The inflation situation is now better than it was in the first quarter: Consumer prices eased in May, the Labor Department reported Wednesday morning. From a year earlier, inflation rose 3.3% in May, down from April’s 3.4% rise and also below economists’ expectations.
Fed officials’ latest policy statement noted that inflation has seen some “modest further progress” toward their 2% target in recent months, versus the May statement that noted there had been a “lack” of any improvements.
Here are key takeaways from the Fed’s latest decision on interest rates.
Powell calls May inflation data ‘encouraging’
Not only was the Fed chief pleased with Wednesday’s inflation report, saying it was a “good reading,” but he maintained his view that interest rates are “restrictive” enough to rein in price hikes.
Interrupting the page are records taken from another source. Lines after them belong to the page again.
(* ===== verification/S5Dir.v ===== *)
(** * Directories and new inodes: [dirlookup], [dirlink], [unlink], [isdirempty]
      and [ialloc] of [kernel/s5.c] and [kernel/vfs.c]

    A directory is a file of 16-byte entries, an inode number (0 for a free entry)
    and a name of at most 14 characters. [dir_map] is the map from names to numbers
    that the entries stand for; [dirlookup_correct], [dirlink_correct] and
    [unlink_correct] say that the operations are lookup, insertion and deletion of
    that map. *)
From S2P Require Import Prelude BlockCache Bio Log LogBio Trans TransLog S5 S5Bits S5Map S5Io S5Log S5Inode.

(** ** The code *)

(** A string in memory is the list of its characters; behind them is a NUL. *)
Fixpoint strncmp_l (n : nat) (p q : bytes) : Z :=
  match n with
  | O => 0
  | S n => let a := hd 0 p in let b := hd 0 q in if negb (a =? 0) && (a =? b) then strncmp_l n (tl p) (tl q) else a - b
  end.
Definition s5_namecmp (p q : bytes) : Z := strncmp_l (Z.to_nat DIRSIZ) p q.
(** [strncpy] pads with NULs. *)
Fixpoint strncpy_l (n : nat) (t : bytes) : bytes :=
  match n with
  | O => []
  | S n => if hd 0 t =? 0 then replicate (S n) 0 else hd 0 t :: strncpy_l n (tl t)
  end.

(** The fields of the [struct dirent] in a local variable. *)
Definition de_inum (d : bytes) : Z := le_val (take 2 d).
Definition de_name (d : bytes) : bytes := drop 2 d.

Section code.
Context {W B U : Type} `{HT : Trans W B} `{HU : UserMem U} (sb : s5_superblock).
Abbreviation FS := (M (s5 W U)).
(** The address of the local variable [de], and the use of [itable] that is
    [kernel/vfs.c]'s. *)
Context (de : Z) (iget : Z → FS nat) (iput : nat → FS ()).

Definition load_de : FS bytes := '(_, d) ← in_um (either_copyin false de DIRENT); mret d.
Definition store_de (d : bytes) : FS () := in_um (either_copyout false de d) ;; mret ().
(** Entry at [off] into [de]. *)
Definition read_entry (dp : nat) (off : Z) (msg : string) : FS bytes :=
  r ← s5_readi sb dp false de off DIRENT;
  if negb (r =? DIRENT) then panic msg else load_de.

Fixpoint dirlookup_loop (fuel : nat) (dp : nat) (name : bytes) (off : Z) : FS (option (Z * Z)) :=
  ip ← get_inode dp;
  if negb (off <? i_size ip) then mret None else
  match fuel with
  | O => out_of_fuel
  | S fuel =>
      d ← read_entry dp off "dirlink read";
      if de_inum d =? 0 then dirlookup_loop fuel dp name (u32 (off + DIRENT))
      else if s5_namecmp name (de_name d) =? 0 then mret (Some (de_inum d, off))
      else dirlookup_loop fuel dp name (u32 (off + DIRENT))
  end.
(** The inode and the offset of its entry. *)
Definition s5_dirlookup (dp : nat) (name : bytes) : FS (option (nat * Z)) :=
  ip ← get_inode dp;
  if (i_type ip =? T_FILE) || (i_type ip =? T_DEVICE) then panic "dirlookup not DIR" else
  r ← dirlookup_loop (Z.to_nat (i_size ip)) dp name 0;
  match r with Some (inum, off) => i ← iget inum; mret (Some (i, off)) | None => mret None end.

Fixpoint find_free (fuel : nat) (dp : nat) (off : Z) : FS Z :=
  ip ← get_inode dp;
  if negb (u32 off <? i_size ip) then mret off else
  match fuel with
  | O => out_of_fuel
  | S fuel =>
      d ← read_entry dp (u32 off) "dirlink read";
      if de_inum d =? 0 then mret off else find_free fuel dp (s32 (off + DIRENT))
  end.
Definition generic_dirlink (dp : nat) (name : bytes) (inum : Z) : FS Z :=
  r ← s5_dirlookup dp name;
  match r with
  | Some (i, _) => iput i ;; mret (-1)
  | None =>
      ip ← get_inode dp;
      off ← find_free (Z.to_nat (i_size ip)) dp 0;
      store_de (le_bytes 2 inum ++ strncpy_l (Z.to_nat DIRSIZ) name) ;;
      r ← s5_writei sb dp false de (u32 off) DIRENT;
      if negb (r =? DIRENT) then panic "dirlink" else mret 0
  end.
Definition s5_unlink (dp : nat) (off : Z) : FS Z :=
  store_de (replicate (Z.to_nat DIRENT) 0) ;;
  r ← s5_writei sb dp false de off DIRENT;
  if negb (r =? DIRENT) then mret (-1) else mret 0.
Fixpoint isdirempty_loop (fuel : nat) (dp : nat) (off : Z) : FS Z :=
  ip ← get_inode dp;
  if negb (u32 off <? i_size ip) then mret 1 else
  match fuel with
  | O => out_of_fuel
  | S fuel =>
      d ← read_entry dp (u32 off) "isdirempty: readi";
      if negb (de_inum d =? 0) then mret 0 else isdirempty_loop fuel dp (s32 (off + DIRENT))
  end.
Definition s5_isdirempty (dp : nat) : FS Z :=
  ip ← get_inode dp; isdirempty_loop (Z.to_nat (i_size ip)) dp (2 * DIRENT).

(** The first inode on disk whose type is 0. *)
Fixpoint ialloc_loop (fuel : nat) (inum type : Z) : FS Z :=
  if negb (inum <? ninodes sb) then panic "ialloc: no inodes" else
  match fuel with
  | O => out_of_fuel
  | S fuel =>
      bp ← in_tr (t_bread (IBLOCK inum sb));
      d ← in_tr (t_data bp);
      let dip := DINODE * (inum mod IPB) in
      t ← field d dip 2;
      if t =? 0 then
        d ← oget (blit d dip (le_bytes 2 type ++ replicate 62 0));
        in_tr (t_store bp d) ;; in_tr (t_log bp) ;; in_tr (t_brelse bp) ;; mret inum
      else in_tr (t_brelse bp) ;; ialloc_loop fuel (inum + 1) type
  end.
Definition s5_ialloc (type : Z) : FS nat := inum ← ialloc_loop (Z.to_nat (ninodes sb)) 1 type; iget inum.
End code.
(* ===== verification/Console.v ===== *)
(** * The console: [kernel/console.c]

    The ring of 128 characters with its indices [r], [w] and [e], the echo on the
    UART, the readers asleep. A stretch of [consoleread] runs under [cons.lock] until
    it returns or sleeps, as in [Pipe], whose view of a process's memory is used.
    The reference is a line editor on lists ([intr_spec], [read_spec]): committed
    input, and the line being edited. [console_refines] says that the code is that
    editor whatever the sequence of interrupts and reads, and that a reader sleeps
    only when no input is committed. *)
From S2P Require Import Prelude Pipe.

Definition BACKSPACE : Z := 256.
Definition ctrl (x : Z) : Z := x - 64.
Definition INPUT_BUF_SIZE : Z := 128.
Definition LF : Z := 10.
Definition CR : Z := 13.
Definition EOF : Z := ctrl 68.

(** ** The code *)

Section code.
Context {U : Type} `{UserMem U}.

Record cons_t := Cons { c_buf : list Z; c_r : Z; c_w : Z; c_e : Z }.
Record csys := CSys { cons_ : cons_t; uart : list Z; readers : list Z; cu : U }.
Definition set_cons (f : cons_t → cons_t) : M csys () := modify (λ s, CSys (f (cons_ s)) (uart s) (readers s) (cu s)).
(** [uartputc_sync], and the characters of [uartputc] *)
Definition put_uart (c : Z) : M csys () := modify (λ s, CSys (cons_ s) (uart s ++ [u8 c]) (readers s) (cu s)).
Definition wake_readers : M csys () := modify (λ s, CSys (cons_ s) (uart s) [] (cu s)).

Definition consputc (c : Z) : M csys () :=
  if c =? BACKSPACE then put_uart 8 ;; put_uart 32 ;; put_uart 8
  else (if c =? LF then put_uart CR else mret ()) ;; put_uart c.
Definition char_at (i : Z) : M csys Z := c ← gets cons_; oget (c_buf c !! Z.to_nat (i mod INPUT_BUF_SIZE)).
Definition set_e (e : Z) (c : cons_t) : cons_t := Cons (c_buf c) (c_r c) (c_w c) e.
Definition set_r (r : Z) (c : cons_t) : cons_t := Cons (c_buf c) r (c_w c) (c_e c).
Powell pointed to the substantial progress seen in the second half of last year as an example. Still, he said officials now think “it’s probably going to take longer to get the confidence needed to loosen policy,” compared to what they thought in March. That’s precisely what officials’ forecasts showed.
When asked what will help tug inflation closer to the Fed’s 2% target, Powell said slower inflation will come “from where it’s been coming from,” pointing to the “the unwinding of the pandemic-related distortions to both supply and demand.”
“And that is complemented by, amplified by, supported by restrictive monetary policy, so those two things are working together,” he said. “We’ve made pretty good progress on inflation with our current [policy] stance.”
Economists have said that it’s only a matter of time until declining rents show up in official inflation gauges. Still-high housing costs are still looming large in the CPI: Shelter inflation more than offset the decline in gasoline seen last month, rising 0.4% for the fourth month in a row, the May CPI showed.
No concerns about the job market
Powell has frequently said the job market likely needs to come back “into better balance” to ensure that inflation is on track to 2%. That’s because a labor market that’s running too hot could put some upward pressure on prices, making the Fed’s job of fully defeating inflation more difficult.
The Fed chief says so far so good.
“Overall, a broad set of indicators suggest that conditions in the labor market have returned to about where they stood on the eve of the pandemic, relatively tight but not overheated,” Powell said in his post-meeting press conference on Wednesday afternoon.
He pointed to data proving just that: Job gains averaging 218,000 a month in April and May; unemployment still at low levels, job creation driven by more prime-aged workers and immigrants trickling into the workforce; slower wage growth; and a narrower jobs-to-workers ratio.
The Fed focuses on the job market not just because of its implications on inflation, but also because the central bank is explicitly tasked by Congress to strive toward maximum employment. If the labor market unexpectedly weakens, then that could force the Fed to consider cutting rates, but Powell didn’t sound concerned at all.
“We see gradual cooling, gradual moving toward a better balance,” he said. “We’re monitoring it carefully for signs of something more than that, but we really don’t see that.”
First rate cut in September?
Wall Street’s best bet for the first rate cut is currently September, according to futures, and those odds improved markedly after the release of the May CPI. For that to happen, however, inflation will have to continue to drift lower in the coming months.
Officials frequently emphasize that they are “data dependent” and make conclusions about the economy after data stretching over several months reveal a trend. It’s unclear if the factors that resulted in hotter-than-expected inflation readings earlier this year are still lurking in the background, but the May CPI provided some relief.
“The belief that components boosting inflation in the first quarter were not indicative of current cost pressures needed to be validated. May’s report provides strong evidence on that front,” Matt Colyar, an economist at Moody’s Analytics, said in a note Wednesday. “The Fed is banking it can wait a few more months until inflation falls further.”
The US economy remains on strong footing for now, including the job market as employers continue to hire at a brisk pace. But it’s unmistakable that some US consumers are under pressure. Still-high inflation is continuing to eat into some budgets, pandemic savings are drying up, borrowers continue to pile on more debt and the highest interest rates in nearly a quarter century are squeezing Americans.